Salut, Pat. J’espère que tu vas bien et que ça marche à ton goût là-bas. De mon côté, ça ne va pas du tout. Il est trois heures du matin et je n’arrive pas à fermer l’œil. Alors, tant qu’à y être, aussi bien te raconter ce qui vient de se passer chez toi…

Le premier paragraphe resta en suspens. Attablé dans la cuisine devant son portable, Stéphane Gadbois relut ce qu’il venait d’écrire en se passant la main sur la nuque.

Soudain, le sifflement strident de la bouilloire le fit sursauter. Il se précipita vers le comptoir pour la faire taire au plus vite avant de se retourner vers la porte de la chambre: «J’espère que je ne l’ai pas réveillée!»

Il entrouvrit doucement la porte. Une irrésistible curiosité le fit pénétrer dans la pièce. Il s’approcha du lit à pas de loup et se pencha vers la jeune femme qui dormait à poings fermés. Elle semblait si sereine dans son sommeil… Pourtant, une heure plus tôt, il avait cru avoir affaire à une vraie furie. Dans la pénombre, il put la contempler à loisir: quel âge pouvait-elle bien avoir? 19 ans… 20 ans? Ses cheveux foncés s’éparpillaient sur l’oreiller et des larmes avaient barbouillé de suie ses joues rondes. Si, tout à l’heure, il avait eu vaguement l’impression de reconnaître un visage familier, maintenant, il en avait la certitude. Mais qui? Sa mémoire refusait de faire le lien avec qui que ce soit.

Il revint dans la cuisine et laissa tomber un sachet de camomille dans une tasse. Il préférait, et de loin, le goût du café, mais s’il voulait se calmer après une telle intrusion, une tisane était préférable.

Après avoir déposé la tasse sur la table, il jeta les yeux au sol où s’ouvrait la trappe de la cave, jonchée d’une douzaine de tuiles tordues: «Quel gâchis! Je veux bien croire que Patrice voulait refaire son plancher, mais quand même…»

Il referma doucement la porte de la cave et retourna à son portable qui trônait sur la grande table en bois depuis qu’il avait élu domicile dans la maison de son ami d’enfance, quelque temps auparavant.
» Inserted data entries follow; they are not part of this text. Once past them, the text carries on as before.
Definition SignedBy (policy : MaterializationPolicy) (transcript : bytes) (id : array 32) (signature : bytes) : Prop :=
  exists public, policy.(Authorities) !! id = Some public /\ sha256 public = id /\ len signature = 64 /\
    ed25519_Verify public transcript signature = true.

Lemma checkSigners_true policy transcript previous ids signatures :
  length ids = length signatures ->
  checkSigners policy transcript previous ids signatures = true <->
  Sorted recovery.before (match previous with Some p => p :: ids | None => ids end) /\
  Forall2 (SignedBy policy transcript) ids signatures.
Proof.
  revert previous signatures.
  induction ids as [|id ids IH]; intros previous [|sig sigs] Hl; cbn [checkSigners]; try done.
  { split; [|done]. intros _. split; [|constructor]. destruct previous; repeat constructor. }
  split.
  - destruct (match previous with Some p => bytes_geb p id | None => false end) eqn:Ep; [done|].
    destruct (Authorities policy !! id) as [public|] eqn:Ea; [|done].
    destruct (_ || _) eqn:E; [done|]. rewrite IH by (by injection Hl). intros [Hs Hf]. goprop. split.
    + destruct previous as [p|]; [|done]. constructor; [done|]. constructor. by apply bytes_geb_false.
    + constructor; [|done]. by exists public.
  - intros [Hs Hf]. inversion Hf as [|? ? ? ? (public & Ha & Hh & Hlen & Hv) Hf']; subst.
    assert (match previous with Some p => bytes_geb p (sha256 public) | None => false end = false) as ->.
    { destruct previous as [p|]; [|done]. apply bytes_geb_false. by inversion Hs as [|? ? _ Hh]; inversion Hh. }
    rewrite Ha, (bool_decide_eq_true_2 (sha256 public = _)), Hlen, Hv by done. simpl.
    apply IH; [by injection Hl|]. split; [|done]. destruct previous; [by inversion Hs|done].
Qed.

Lemma verifyAttestation_true policy value :
  verifyAttestation policy value = true ->
  NoDup value.(signerIDs) /\ policy.(Threshold) <= len value.(signerIDs) /\
  Forall2 (SignedBy policy (statementTranscript value.(stmt))) value.(signerIDs) value.(signatures).
Proof.
  unfold verifyAttestation. destruct (_ || _) eqn:E; [done|]. goprop. intros Hc.
  apply checkSigners_true in Hc as [Hs Hf]; [|unfold len in *; lia].
  split; [|split; [lia|done]]. apply recovery.before_NoDup, Sorted_StronglySorted; [apply _|done].
Qed.

Lemma commitmentLeafInput_inj a b : commitmentLeafInput a = commitmentLeafInput b -> a = b.
Proof.
  unfold commitmentLeafInput. intros E. apply app_inv_head in E.
  by apply app_inj_1 in E as [_ E]; [|by rewrite !length_be_bytes].
Qed.

Lemma commitment_root_inputs values tag :
  namespaceCommitmentRoot values tag =
  treeRoot nodeHash (map sha256 (map commitmentLeafInput values)) (sha256 [tag]).
Proof. unfold namespaceCommitmentRoot, namespaceHashedCommitmentRoot. by rewrite map_map. Qed.

(** A proof against the root of a list shows the element at its index. *)
Lemma verifyNamespaceProof_sound values tag value index siblings :
  0 <= index -> len values < 2 ^ 32 ->
  verifyNamespaceProof value index (len values) siblings (namespaceCommitmentRoot values tag) = true ->
  values !! Z.to_nat index = Some value \/
  Collision sha256 (proofInputs (commitmentLeafInput value) (map commitmentLeafInput values) index siblings
                      (sha256 [tag])).
Proof.
  intros Hi Hn Hv. rewrite commitment_root_inputs in Hv.
  destruct (verifyPath_sound (commitmentLeafInput value) (map commitmentLeafInput values) index siblings
    (sha256 [tag])) as [Hl|Hc]; [|done|by rewrite len_map|by rewrite len_map|left|by right].
  - constructor; [done|]. by apply Forall_fmap, Forall_true.
  - rewrite list_lookup_fmap in Hl. apply fmap_Some_1 in Hl as (v & Hv' & E).
    by apply commitmentLeafInput_inj in E as ->.
Qed.

Lemma validMaterializationPolicy_same input p : validMaterializationPolicy input = Ok p -> p = input.
Proof. unfold validMaterializationPolicy. intros Hp. by inv_ok. Qed.

Lemma validMaterializationPolicy_threshold input p :
  validMaterializationPolicy input = Ok p -> 2 <= input.(Threshold).
Proof. unfold validMaterializationPolicy. intros Hp. inv_ok. goprop. lia. Qed.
Après une gorgée de son infusion, qui le fit grimacer, il se remit à écrire:

Tout à l’heure, des coups m’ont réveillé en sursaut. Qui pouvait bien frapper comme ça, en pleine nuit? J’ai été voir à la porte, mais comme il n’y avait personne sur le perron, j’ai cru que j’avais rêvé. J’allais me recoucher quand les coups ont recommencé, comme si on frappait dans le mur. Mais ça n’avait aucun bon sens; tu le sais, la maison n’a pas de mur mitoyen avec ses voisines. Ça venait d’en arrière. Lorsque je suis entré dans la cuisine, le vacarme a repris de plus belle. Quand j’ai entendu hurler, j’ai eu une de ces chiennes!

J’ai couru allumer toutes les lumières de la maison et j’ai tenté de reprendre sur moi. (Allons, allons, mon Stef… Respire, respire profondément.)

De retour dans la cuisine, j’ai crié:

— Allô? Il y a quelqu’un?

Je me sentais pas mal niaiseux.

Encore les coups, mais cette fois, j’ai perçu clairement d’où ils provenaient… Tu ne me croiras pas. Ça venait de la cave! Ta maudite cave!

Les jambes en guenille, je me suis agenouillé sur le plancher à l’endroit où les tuiles recouvraient la trappe.

— Allô? Allô? Vous êtes là?

J’ai couché mon oreille sur le sol dans l’attente d’une réponse qui vint immédiatement:

— Papa! Papa! C’est moi. Pour l’amour du ciel, ouvrez-moi!

J’ai dû crier un «Attendez!» avant de me relever. Il fallait arracher la tuile et dégager la trappe. J’ai couru partout comme une poule pas de tête en me demandant où tu rangeais tes outils. Après un moment, j’ai aperçu le trousseau de clés accroché à côté de la porte. Le hangar! Les outils sont dans le hangar! Tu me l’avais dit, pourtant… Je suis sorti à toute vitesse pour revenir avec ton coffre.

La première tuile a été assez difficile à arracher. Je me suis arrêté tout de suite après: «Voyons donc, Stef! Qu’est-ce que tu es en train de faire là?» Puis j’ai crié tout près du sol:

— Allô? Vous êtes toujours là?

— Faites-moi sortir d’ici, sanglotait la fille en panique.

Il ne m’en fallut pas plus pour me remettre le cœur à l’ouvrage. Comment les tuiles encroûtées de colle ont été enlevées l’une après l’autre, je m’en rappelle pas. Ça pressait! C’est tout. T’aurais fait pareil. C’est là que j’ai vu que l’anneau de fer qui servait à soulever la trappe avait été enlevé. J’ai crié:

— Ça y est, vous pouvez sortir, maintenant. Poussez fort!

Pas de réponse.

— Vous êtes toujours là?

Rien.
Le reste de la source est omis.